Brittany Maynard e Phillip Johnson fizeram-me recordar uma canção e uma proposta.
A canção: Gonzaguinha, que faleceu num acidente automobilístico 23 anos atrás, deixou-nos uma canção (“O que é, o que é?”), que é exaltação à vida: “Ah, meu Deus! Eu sei, eu sei / que a vida devia ser/ bem melhor e será/ mas isso não impede/ que eu repita/ é bonita, é bonita/ e é bonita!”

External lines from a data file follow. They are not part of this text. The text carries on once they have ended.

Lemma attach_ok h b l p seg n f z :
  ring h (b :: l) -> NoDup seg -> dseg h p seg n -> head seg = Some f -> last seg = Some z ->
  (forall q, q ∈ b :: l -> q ∉ seg) ->
  exists h', attach b f z h = Ret (tt, h') /\ ring h' (b :: l ++ seg) /\ framed (seg ++ b :: l) h h'.
Proof.
  intros Hr Hds S Hf Hz Hdis. apply ring_cons in Hr as (Hd & Hb & Hl). set (t := default b (last l)) in *.
  assert (last (b :: l) = Some t) as Ht by (subst t; rewrite last_cons; by destruct (last l)).
  assert (t ∈ b :: l) as Hin by (apply last_Some in Ht as [y ->]; set_solver).
  assert (f ∈ seg) by (destruct seg; simplify_eq/=; by left).
  assert (z ∈ seg) by (apply last_Some in Hz as [y ->]; set_solver).
  destruct (set_prev_head h p seg n f t Hds S Hf) as (h1 & E1 & S1 & F1).
  destruct (set_next_last h1 t seg n z b Hds S1 Hz) as (h2 & E2 & S2 & F2).
  assert (framed seg h h2) as F02 by (etrans; eapply framed_mono; [|exact F1| |exact F2]; set_solver).
  assert (dseg h2 t (b :: l) b) as B2 by (eapply dseg_framed; [exact F02| |by split]; done).
  destruct (set_next_last h2 t (b :: l) b t f Hd B2 Ht) as (h3 & E3 & B3 & F3).
  destruct (set_prev_head h3 t (b :: l) f b z Hd B3 eq_refl) as (h4 & E4 & B4 & F4).
  assert (framed (b :: l) h2 h4) as F24 by (etrans; eapply framed_mono; [|exact F3| |exact F4]; set_solver).
  exists h4. unfold attach. rewrite (cstate_bind_step _ _ _ _ _ (prev_of_ok _ _ _ Hb)). cbn [l_prev].
  rewrite (cstate_bind_step _ _ _ _ _ E1), (cstate_bind_step _ _ _ _ _ E2).
  rewrite (cstate_bind_step _ _ _ _ _ (prev_of_ok _ _ _ (proj1 B2))). cbn [l_prev].
  rewrite (cstate_bind_step _ _ _ _ _ E3), E4. split; [done|]. split.
  - rewrite app_comm_cons. split; [apply NoDup_app; split; [done|by split]|].
    rewrite last_app, Hz. cbn [app head default]. rewrite app_comm_cons. apply dseg_app.
    rewrite Hf, default_last. split; [exact B4|]. cbn [default]. eapply dseg_framed; [exact F24| |exact S2]. set_solver.
  - etrans; [eapply framed_mono; [|exact F02]; set_solver|eapply framed_mono; [|exact F24]; set_solver].
Qed.

Lemma detach_ok {A} (k : lm A) h seg rest f z :
  ring h (seg ++ rest) -> head seg = Some f -> last seg = Some z -> rest <> [] ->
  exists h' p n, detach f z k h = k h' /\ ring h' rest /\ dseg h' p seg n /\ head rest = Some n /\ framed rest h h'.
Proof.
  intros [Hd Hs] Hf Hz Hne. apply NoDup_app in Hd as (Hd1 & Hd12 & Hd2).
  destruct (head rest) as [r1|] eqn:Hr1; [|by destruct rest].
  destruct (last rest) as [r2|] eqn:Hr2; [|by apply last_None in Hr2].
  assert (last (seg ++ rest) = Some r2) as Hlast by (by rewrite last_app, Hr2).
  assert (head (seg ++ rest) = Some f) as Hhead by (by destruct seg).
  rewrite Hlast, Hhead in Hs. apply dseg_app in Hs as [S R]. rewrite Hr1, Hz in *. cbn [default from_option id] in *.
  assert (f ∈ seg) by (destruct seg; simplify_eq/=; by left).
  assert (r1 ∈ rest) by (destruct rest; simplify_eq/=; by left).
  assert (z ∈ seg) by (apply last_Some in Hz as [y ->]; set_solver).
  assert (r2 ∈ rest) by (apply last_Some in Hr2 as [y ->]; set_solver).
  destruct (dseg_head _ _ _ _ _ S Hf) as [q2 L2]. destruct (dseg_last _ _ _ _ _ S Hz) as [q3 L3].
  destruct (set_next_last h z rest f r2 r1 Hd2 R Hr2) as (h1 & E1 & R1 & F1).
  destruct (set_prev_head h1 z rest r1 r1 r2 Hd2 R1 Hr1) as (h2 & E2 & R2 & F2).
  assert (dseg h1 r2 seg r1) as S1 by (eapply dseg_framed; [exact F1| |done]; not_in).
  destruct (dseg_head _ _ _ _ _ S1 Hf) as [q4 L4]. destruct (dseg_last _ _ _ _ _ S1 Hz) as [q5 L5].
  exists h2, r2, r1. unfold detach.
  rewrite (cstate_bind_step _ _ _ _ _ (prev_of_ok _ _ _ L2)), (cstate_bind_step _ _ _ _ _ (next_of_ok _ _ _ L3)).
  cbn [l_prev l_next].
  rewrite (cstate_bind_step _ _ _ _ _ E1), (cstate_bind_step _ _ _ _ _ (next_of_ok _ _ _ L5)),
    (cstate_bind_step _ _ _ _ _ (prev_of_ok _ _ _ L4)). cbn [l_prev l_next].
  rewrite (cstate_bind_step _ _ _ _ _ E2). split; [done|]. split; [|split_and!; [|done|]].
  - split; [done|]. by rewrite Hr2, Hr1.
  - eapply dseg_framed; [exact F2| |exact S1]. not_in.
  - etrans; eapply framed_mono; [|exact F1| |exact F2]; set_solver.
Qed.

Lemma list_insert_ok h b l e :
  ring h (b :: l) -> e ∉ b :: l -> is_Some (h !! e) ->
  exists h', list_insert b e h = Ret (tt, h') /\ ring h' (b :: l ++ [e]) /\ framed (e :: b :: l) h h'.
Proof.
  intros Hr He [[p n] Ee]. apply (attach_ok h b l p [e] n e e Hr); [apply NoDup_singleton|by split|done|done|].
  intros q Hq Hx. apply list_elem_of_singleton in Hx as ->. by apply He.
Qed.

Lemma list_remove_ok h e l :
  ring h (e :: l) -> l <> [] ->
  exists h' n, list_remove e h = Ret (n, h') /\ head l = Some n /\ ring h' l /\ framed l h h'.
Proof.
  intros Hr Hne.
  destruct (detach_ok (next_of e) h [e] l e e Hr eq_refl eq_refl Hne) as (h' & p & n & E & R & [S _] & Hn & F).
  cbn in S. exists h', n. change (list_remove e h) with (detach e e (next_of e) h).
  rewrite E, (next_of_ok _ _ _ S). by split_and!.
Qed.

(** Removing the only element of a ring changes nothing. *)
Lemma list_remove_single h e : ring h [e] -> exists h', list_remove e h = Ret (e, h') /\ ring h' [e] /\ framed [e] h h'.
Proof.
  intros Hr. apply ring_cons in Hr as (Hd & He & _). cbn in He.
  destruct (set_link_next h e _ e He) as (h1 & E1 & L1 & F1).
  destruct (set_link_prev h1 e _ e L1) as (h2 & E2 & L2 & F2). cbn in *.
  exists h2. unfold list_remove.
  rewrite (cstate_bind_step _ _ _ _ _ (prev_of_ok _ _ _ He)), (cstate_bind_step _ _ _ _ _ (next_of_ok _ _ _ He)).
  cbn [l_prev l_next].
  rewrite (cstate_bind_step _ _ _ _ _ E1), (cstate_bind_step _ _ _ _ _ (next_of_ok _ _ _ L1)),
    (cstate_bind_step _ _ _ _ _ (prev_of_ok _ _ _ L1)). cbn [l_prev l_next].
  rewrite (cstate_bind_step _ _ _ _ _ E2), (next_of_ok _ _ _ L2).
  split; [done|]. split; [by apply ring_cons|by etrans].
Qed.

Lemma list_replace_ok h pos l e :
  ring h (pos :: l) -> e ∉ pos :: l -> is_Some (h !! e) ->
  exists h', list_replace e pos h = Ret (tt, h') /\ ring h' (e :: l) /\ framed (e :: pos :: l) h h'.
Proof.
  intros Hr He [le Ee]. apply ring_cons in Hr as (Hd & Hp & Hl). apply NoDup_cons in Hd as [Hn Hd].
  assert (e <> pos) as Hep by (intros ->; apply He; by left). assert (e ∉ l) as Hel by (intros ?; apply He; by right).
  destruct (set_link_next h e le (default pos (head l)) Ee) as (h1 & E1 & L1 & F1).
  unfold list_replace. rewrite (cstate_bind_step _ _ _ _ _ (next_of_ok _ _ _ Hp)). cbn [l_next].
  rewrite (cstate_bind_step _ _ _ _ _ E1), (cstate_bind_step _ _ _ _ _ (next_of_ok _ _ _ L1)). cbn [l_next].
  assert (h1 !! pos = Some (MkLink (default pos (last l)) (default pos (head l)))) as P1 by (apply (framed_lookup [e] h); [done|not_in|done]).
  destruct l as [|n l'].
  - cbn [last head default] in *.
    destruct (set_link_prev h1 pos _ e P1) as (h2 & E2 & L2 & F2). cbn [l_next] in L2.
    assert (h2 !! e = Some (MkLink (l_prev le) pos)) as M2 by (apply (framed_lookup [pos] h1); [done|not_in|done]).
    destruct (set_link_prev h2 e _ e M2) as (h3 & E3 & L3 & F3). cbn [l_next] in L3.
    destruct (set_link_next h3 e _ e L3) as (h4 & E4 & L4 & F4). cbn [l_prev] in L4.
    exists h4. rewrite (cstate_bind_step _ _ _ _ _ E2), (cstate_bind_step _ _ _ _ _ (prev_of_ok _ _ _ L2)). cbn [l_prev].
    rewrite (cstate_bind_step _ _ _ _ _ E3), (cstate_bind_step _ _ _ _ _ (prev_of_ok _ _ _ L3)).
    cbn [l_prev]. rewrite E4.
    split; [done|]. split; [apply ring_cons; split_and!; [apply NoDup_singleton|exact L4|done]|].
    etrans; [eapply framed_mono; [|exact F1]; set_solver|]. etrans; [eapply framed_mono; [|exact F2]; set_solver|].
    etrans; eapply framed_mono; [|exact F3| |exact F4]; set_solver.
  - destruct (last (n :: l')) as [t|] eqn:Ht; [|by apply last_None in Ht].
    assert (t ∈ n :: l') by (apply last_Some in Ht as [z ->]; set_solver).
    cbn [head default] in *.
    assert (dseg h1 pos (n :: l') pos) as S1 by (eapply dseg_framed; [exact F1| |done]; not_in).
    destruct (set_prev_head h1 pos (n :: l') pos n e Hd S1 eq_refl) as (h2 & E2 & S2 & F2).
    assert (h2 !! e = Some (MkLink (l_prev le) n)) as M2 by (apply (framed_lookup [n] h1); [done| |done]; set_solver).
    assert (h2 !! pos = Some (MkLink t n)) as P2 by (apply (framed_lookup [n] h1); [done| |done]; set_solver).
    destruct (set_link_prev h2 e _ t M2) as (h3 & E3 & L3 & F3). cbn [l_next] in L3.
    assert (dseg h3 e (n :: l') pos) as S3 by (eapply dseg_framed; [exact F3| |done]; not_in).
    destruct (set_next_last h3 e (n :: l') pos t e Hd S3 Ht) as (h4 & E4 & S4 & F4).
    exists h4. rewrite (cstate_bind_step _ _ _ _ _ E2), (cstate_bind_step _ _ _ _ _ (prev_of_ok _ _ _ P2)). cbn [l_prev].
    rewrite (cstate_bind_step _ _ _ _ _ E3), (cstate_bind_step _ _ _ _ _ (prev_of_ok _ _ _ L3)).
    cbn [l_prev]. rewrite E4.
    split; [done|]. split.
    + apply ring_cons. split; [by constructor|]. split; [|done]. rewrite Ht.
      apply (framed_lookup [t] h3); [done| |done]. set_solver.
    + etrans; [eapply framed_mono; [|exact F1]; set_solver|]. etrans; [eapply framed_mono; [|exact F2]; set_solver|].
      etrans; eapply framed_mono; [|exact F3| |exact F4]; set_solver.
Qed.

A proposta: Era por volta do ano 60 dC. O apóstolo Paulo, da prisão em que estava, escreveu aos cristãos de Colossas (na Turquia de hoje), testemunhando: “Alegro-me nos sofrimentos que tenho suportado por vós e completo, na minha carne, o que falta às tribulações de Cristo em favor do seu Corpo que é a Igreja” (Cl 1,24). Paulo não era nem estoico nem masoquista. Ele havia compreendido, no entanto, que podemos oferecer nossa vida pelos outros. Havia compreendido, também, que o que salva não é o sofrimento; o que salva é o amor. E igualmente no sofrimento o amor pode se manifestar.